Recently, Wenyi Yu and his team at the National University of Singapore proposed a new technology called video-SALMONN, which is not only able to understand visual frame sequences, audio events, and music in videos; voice content. The introduction of this technology marks an important step in allowing machines to understand video content.
Video-SALMONN is an end-to-end audio-visual large language model (av-LLM) that combines pre-trained audio and video encoders with a novel multi-resolution causal Q-Former (MRC Q-Former) structure. Connect with the body of a large language model. This structure not only captures the fine-grained temporal information required for speech understanding, but also ensures efficient processing of other video elements.
In order to improve the model's balanced processing of different video elements, the research team proposed specialized training methods, including diversity loss and unpaired audio and video hybrid training strategies to avoid the dominance of video frames or modalities.
On the newly introduced Speech-Audio-Visual Evaluation Benchmark (SAVE), Video-SALMONN achieved an absolute accuracy improvement of more than 25% on the video question answering (video-QA) task, and achieved an absolute accuracy improvement of more than 25% on the audio and video question answering task involving human speech. An absolute accuracy improvement of more than 30% was achieved. In addition, Video-SALMONN demonstrates excellent video understanding and reasoning capabilities on tasks unprecedented for other av-LLMs.
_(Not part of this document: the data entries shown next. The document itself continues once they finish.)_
(** A tracker after an update of one blob under one policy. *)
Lemma tracker_budget_updated t b h x c b' h' :
  tracker_budget {| bt_budgets := <[h := <[b := x]> (default ∅ (bt_budgets t !! h))]> (bt_budgets t);
                    bt_consumed_budgets := c |} b' (policy_of h') h'
  = if decide (h' = h ∧ b' = b) then x else tracker_budget t b' (policy_of h') h'.
Proof.
  unfold tracker_budget. simpl. destruct (decide (h' = h)) as [->|Hh].
  - rewrite lookup_insert_eq. simpl. destruct (decide (b' = b)) as [->|Hb].
    + by rewrite lookup_insert_eq, decide_True.
    + rewrite lookup_insert_ne, decide_False by naive_solver.
      by destruct (bt_budgets t !! h); simpl; rewrite ?lookup_empty.
  - rewrite lookup_insert_ne, decide_False by naive_solver. done.
Qed.

Lemma tracker_budget_consumed t b b' h :
  b' ≠ b → tracker_budget {| bt_budgets := delete b <$> bt_budgets t;
    bt_consumed_budgets := {[ b ]} ∪ bt_consumed_budgets t |} b' (policy_of h) h
  = tracker_budget t b' (policy_of h) h.
Proof.
  intros Hne. unfold tracker_budget. simpl. rewrite lookup_fmap.
  destruct (bt_budgets t !! h); simpl; [|done]. by rewrite lookup_delete_ne.
Qed.

Lemma budget_update_inv t log b i h t' r :
  budget_inv t log → update_budget t b i (policy_of h) h = Return (t', r) →
  budget_inv t' (log ++ [(OpUpdate b i h, is_ok r)]).
Proof.
  intros [Hrg Hlim] Hup. unfold update_budget in Hup.
  destruct (decide (b ∈ bt_consumed_budgets t)) as [Hc|Hc]; outcome_inv.
  - simplify_eq. split; [done|]. intros h' b' uses n left Hl. rewrite accesses_snoc. simpl.
    rewrite Z.add_0_r. by apply Hlim.
  - destruct x as [x r']. simplify_eq. rewrite tracker_budget_entry in H.
    pose proof (Hrg h b) as Hb.
    destruct (record_access_spec _ _ _ _ _ Hb H) as (Hx & _). split.
    + intros h' b'. rewrite tracker_budget_updated. case_decide; [done|apply Hrg].
    + intros h' b' uses n left Hl. rewrite accesses_snoc, tracker_budget_updated. simpl.
      destruct (Hlim h' b' uses n left Hl) as [H1 H2].
      destruct (decide (h' = h ∧ b' = b)) as [[-> ->]|Hne].
      * rewrite !bool_decide_eq_true_2 by done. simpl.
        pose proof (limit_record h uses n left _ _ _ _ Hl Hb H) as Hrec.
        pose proof (limit_nonneg h uses n left _ Hl Hx). specialize (H2 Hc).
        replace (if is_ok r then uses i else false) with (uses i && is_ok r)
          by (destruct r, (uses i); done).
        destruct r as [[]|], (uses i); simpl in *; split; intros; lia.
      * replace (match is_ok r with true => _ | false => false end) with false; [by rewrite Z.add_0_r|].
        destruct (is_ok r); [|done]. destruct (bool_decide_reflect (b = b')); [|done].
        destruct (bool_decide_reflect (h = h')); [|done]. exfalso. by apply Hne.
Qed.

Lemma budget_consume_inv t log b :
  budget_inv t log → budget_inv (consume_budget t b) (log ++ [(OpConsume b, false)]).
Proof.
  intros [Hrg Hlim].
  assert (∀ h b' uses, accesses (log ++ [(OpConsume b, false)]) h b' uses = accesses log h b' uses)
    as Hacc by (intros; rewrite accesses_snoc; apply Z.add_0_r).
  unfold consume_budget. case_decide as Hc.
  - split; [done|]. intros h b' uses n left Hl. rewrite Hacc. by apply Hlim.
  - split.
    + intros h b'. destruct (decide (b' = b)) as [->|Hne];
        [|rewrite tracker_budget_consumed by done; apply Hrg].
      unfold tracker_budget. simpl. rewrite lookup_fmap.
      destruct (bt_budgets t !! h); simpl; [rewrite lookup_delete_eq|]; apply blob_budget_new_in_range.
    + intros h b' uses n left Hl. rewrite Hacc. destruct (Hlim h b' uses n left Hl) as [H1 H2].
      split; [done|]. simpl. intros [Hn1 Hn2]%not_elem_of_union.
      rewrite not_elem_of_singleton in Hn1. rewrite tracker_budget_consumed by done. by apply H2.
Qed.

Lemma budget_run_inv ops t log :
  ofold budget_log_step (tracker_new, []) ops = Return (t, log) → budget_inv t log.
Proof.
  assert (budget_inv tracker_new []) as Hinit.
  { split; [intros; apply blob_budget_new_in_range|].
    intros h b uses n left Hl. unfold accesses. simpl.
    pose proof (limit_initial h uses n left Hl) as Heq.
    pose proof (limit_nonneg h uses n left _ Hl (blob_budget_new_in_range h)).
    change (tracker_budget tracker_new b (policy_of h) h) with (blob_budget_new (policy_of h)).
    split; [lia|]. intros _. lia. }
  intros Hrun.
  apply (ofold_invariant (λ st, budget_inv st.1 st.2) budget_log_step _ ops _) in Hrun; [done| |done].
  intros [t0 log0] op [t1 log1] Hinv Hstep. unfold budget_log_step, budget_call in Hstep.
  destruct op as [b i h|b].
  - destruct (update_budget _ _ _ _ _) as [[t2 r]|] eqn:E; simplify_eq/=.
    by eapply budget_update_inv.
  - simplify_eq/=. by apply budget_consume_inv.
Qed.

(** ** Consumed blobs *)

Lemma budget_call_consumed t op t' ok b :
  b ∈ bt_consumed_budgets t → budget_call t op = Return (t', ok) → b ∈ bt_consumed_budgets t'.
Proof.
  intros Hb. destruct op as [b' i h|b']; simpl; intros H; outcome_inv.
  - destruct x as [t1 r]. simplify_eq. unfold update_budget in H0.
    case_decide; outcome_inv; [by simplify_eq|]. destruct x as [x r']. by simplify_eq.
  - simplify_eq. unfold consume_budget. case_decide; [done|]. simpl. apply elem_of_union. by right.
Qed.

(** ** Finding a transform *)

(** The transform that is found is one of the policy's, of the right source and
    application, and the budget allows it. *)
Lemma find_transform_spec budget node_id policy app now mf i ts k :
  0 ≤ i → find_transform budget node_id policy app now mf i ts = Return (Ok k) →
  i ≤ k ∧ ∃ t, ts !! Z.to_nat (k - i) = Some t ∧ transform_src t = node_id ∧
    application_matches verify app (transform_application t) now = true ∧
    allows_access budget k policy = Return true.
Proof.
  revert i mf. induction ts as [|t ts IH]; intros i mf Hi; simpl; [done|].
  assert (∀ mf, find_transform budget node_id policy app now mf (i + 1) ts = Return (Ok k) →
    i ≤ k ∧ ∃ t', (t :: ts) !! Z.to_nat (k - i) = Some t' ∧ transform_src t' = node_id ∧
      application_matches verify app (transform_application t') now = true ∧
      allows_access budget k policy = Return true) as Hnext.
  { intros mf' H. apply IH in H as (Hle & t' & Ht & Hrest); [|lia]. split; [lia|].
    exists t'. replace (Z.to_nat (k - i)) with (S (Z.to_nat (k - (i + 1)))) by lia. done. }
  destruct (bool_decide_reflect (transform_src t ≠ node_id)) as [|Hsrc]; simpl; [apply Hnext|].
  destruct (application_matches _ _ _ _) eqn:Happ; simpl; [|apply Hnext].
  intros H. outcome_inv. destruct x; [|by eapply Hnext].
  injection H as <-. split; [lia|]. exists t. rewrite Z.sub_diag.
  split_and!; [done|by apply dec_stable|done|done].
Qed.

(** A transform found by the tracker. *)
Lemma find_matching_transform_Ok t blob_id node_id policy policy_hash app now i :
  find_matching_transform t blob_id node_id policy policy_hash app now = Return (Ok i) →
  blob_id ∉ bt_consumed_budgets t ∧
  ∃ tr, policy_transforms policy !! Z.to_nat i = Some tr ∧ transform_src tr = node_id ∧
    application_matches verify app (transform_application tr) now = true ∧
    allows_access (tracker_budget t blob_id policy policy_hash) i policy = Return true.
Proof.
  unfold find_matching_transform. destruct (decide (blob_id ∈ bt_consumed_budgets t)) as [|Hc]; [done|].
  intros H. apply find_transform_spec in H as (_ & tr & Htr & Hrest); [|done].
  rewrite Z.sub_0_r in Htr. eauto.
Qed.

(** ** Snapshots *)

Lemma load_blobs_spec (l : list (bytes * BlobBudget)) acc :
  NoDup l.*1 → (∀ k, k ∈ l.*1 → acc !! k = None) →
  try_fold load_blob_budget acc
    (map (λ '(blob_id, blob_budget),
       {| bbs_blob_id := blob_id;
          bbs_transform_access_budgets := transform_access_budgets blob_budget;
          bbs_shared_access_budgets := shared_access_budgets blob_budget |}) l)
  = (list_to_map l ∪ acc, Ok ()).
Proof.
  revert acc. induction l as [|[k b] l IH]; intros acc Hnd Hacc; simpl.
  - by rewrite map_empty_union.
  - inversion_clear Hnd as [|? ? Hk Hnd']. unfold load_blob_budget at 1. simpl.
    rewrite (Hacc k) by (by left). destruct b as [tb sb]. simpl. rewrite IH.
    + f_equal. rewrite <- insert_union_l, insert_union_r; [done|].
      by apply not_elem_of_list_to_map_1.
    + done.
    + intros k' Hk'. rewrite lookup_insert_ne by (intros ->; done). apply Hacc. by right.
Qed.

Lemma list_to_map_btree_iter {V} (m : gmap bytes V) :
  list_to_map (btree_iter bytes_le m) = m ∧ NoDup (btree_iter bytes_le m).*1.
Proof.
  pose proof (btree_iter_perm bytes_le m) as Hp.
  assert (NoDup (btree_iter bytes_le m).*1) as Hnd
    by (rewrite Hp; apply NoDup_fst_map_to_list).
  split; [|done]. rewrite <- (list_to_map_to_list m) at 2. by apply list_to_map_proper.
Qed.

Lemma load_policies_spec (l : list (bytes * gmap bytes BlobBudget)) t :
  NoDup l.*1 → (∀ k, k ∈ l.*1 → bt_budgets t !! k = None) →
  try_fold load_per_policy t
    (map (λ '(access_policy_sha256, budgets),
       {| pps_access_policy_sha256 := access_policy_sha256;
          pps_budgets :=
            map (λ '(blob_id, blob_budget),
              {| bbs_blob_id := blob_id;
                 bbs_transform_access_budgets := transform_access_budgets blob_budget;
                 bbs_shared_access_budgets := shared_access_budgets blob_budget |})
              (btree_iter bytes_le budgets) |}) l)
  = ({| bt_budgets := list_to_map l ∪ bt_budgets t;
        bt_consumed_budgets := bt_consumed_budgets t |}, Ok ()).
Proof.
  revert t. induction l as [|[k m] l IH]; intros t Hnd Hacc; simpl.
  - rewrite map_empty_union. by destruct t.
  - inversion_clear Hnd as [|? ? Hk Hnd']. unfold load_per_policy at 1. simpl.
    destruct (list_to_map_btree_iter m) as [Hm Hndm].
    rewrite load_blobs_spec by (try done; intros; apply lookup_empty).
    rewrite Hm, map_union_empty, (Hacc k) by (by left). rewrite IH; simpl.
    + do 2 f_equal. rewrite <- insert_union_l, insert_union_r; [done|].
      by apply not_elem_of_list_to_map_1.
    + done.
    + intros k' Hk'. rewrite lookup_insert_ne by (intros ->; done). apply Hacc. by right.
Qed.

Lemma load_consumed_spec (l : list bytes) t :
  NoDup l → (∀ k, k ∈ l → k ∉ bt_consumed_budgets t) →
  try_fold load_consumed t l
  = ({| bt_budgets := bt_budgets t;
        bt_consumed_budgets := list_to_set l ∪ bt_consumed_budgets t |}, Ok ()).
Proof.
  revert t. induction l as [|k l IH]; intros t Hnd Hacc; simpl.
  - rewrite union_empty_l_L. by destruct t.
  - inversion_clear Hnd as [|? ? Hk Hnd']. unfold load_consumed at 1.
    rewrite decide_False by (apply Hacc; by left). rewrite IH; simpl.
    + do 2 f_equal. rewrite (union_assoc_L (list_to_set l)), (union_comm_L (list_to_set l)). done.
    + done.
    + intros k' Hk'. apply not_elem_of_union. split; [|apply Hacc; by right].
      rewrite elem_of_singleton. by intros ->.
Qed.

Lemma tracker_snapshot_roundtrip t t0 :
  tracker_load_snapshot t0 (tracker_save_snapshot t) = (t, Ok ()).
Proof.
  unfold tracker_load_snapshot, tracker_save_snapshot. simpl.
  destruct (list_to_map_btree_iter (bt_budgets t)) as [Hm Hnd].
  rewrite load_policies_spec by (try done; intros; apply lookup_empty). simpl.
  rewrite Hm, map_union_empty.
  pose proof (merge_sort_Permutation bytes_le (elements (bt_consumed_budgets t))) as Hp.
  rewrite load_consumed_spec; simpl.
  - destruct t as [m c]. simpl in *. do 2 f_equal. rewrite union_empty_r_L.
    apply set_eq. intros x. by rewrite elem_of_list_to_set, Hp, elem_of_elements.
  - rewrite Hp. apply NoDup_elements.
  - intros k _. apply not_elem_of_empty.
Qed.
The core of video-SALMONN is the multi-resolution causal (MRC) Q-Former structure, which aligns synchronized audio and video input features and text representation space on three different time scales to meet the dependence of different tasks on different video elements. need. In addition, in order to strengthen the temporal causal relationship between consecutive video frames, a causal self-attention structure with a special causal mask is included in MRC Q-Former.
The proposal of Video-SALMONN not only brings new research tools to the academic community, but also provides broad possibilities for practical applications. It makes the interaction between technology and humans more natural and intuitive, reducing the difficulty for users, especially children and the elderly, to learn to use technology. At the same time, it also has the potential to improve the accessibility of technology, including for people with movement disabilities.
The proposal of video-SALMONN is an important step towards realizing general artificial intelligence (AGI). By integrating speech input as well as existing non-speech audio and visual input, such models will gain a comprehensive understanding of human interactions and environments, allowing them to be applied to a wider range of domains.
The development of this technology will undoubtedly have a profound impact on video content analysis, educational applications, and improving people's quality of life. As technology continues to advance, we have reason to believe that future AI will be more intelligent and closer to human needs.
Paper address: https://arxiv.org/html/2406.15704v1
The breakthrough progress of video-SALMONN technology indicates that artificial intelligence has reached a new milestone in the field of video understanding, and its broad application prospects are worth looking forward to. In the future, the continuous development of similar technologies will further promote the deep integration of artificial intelligence and human society.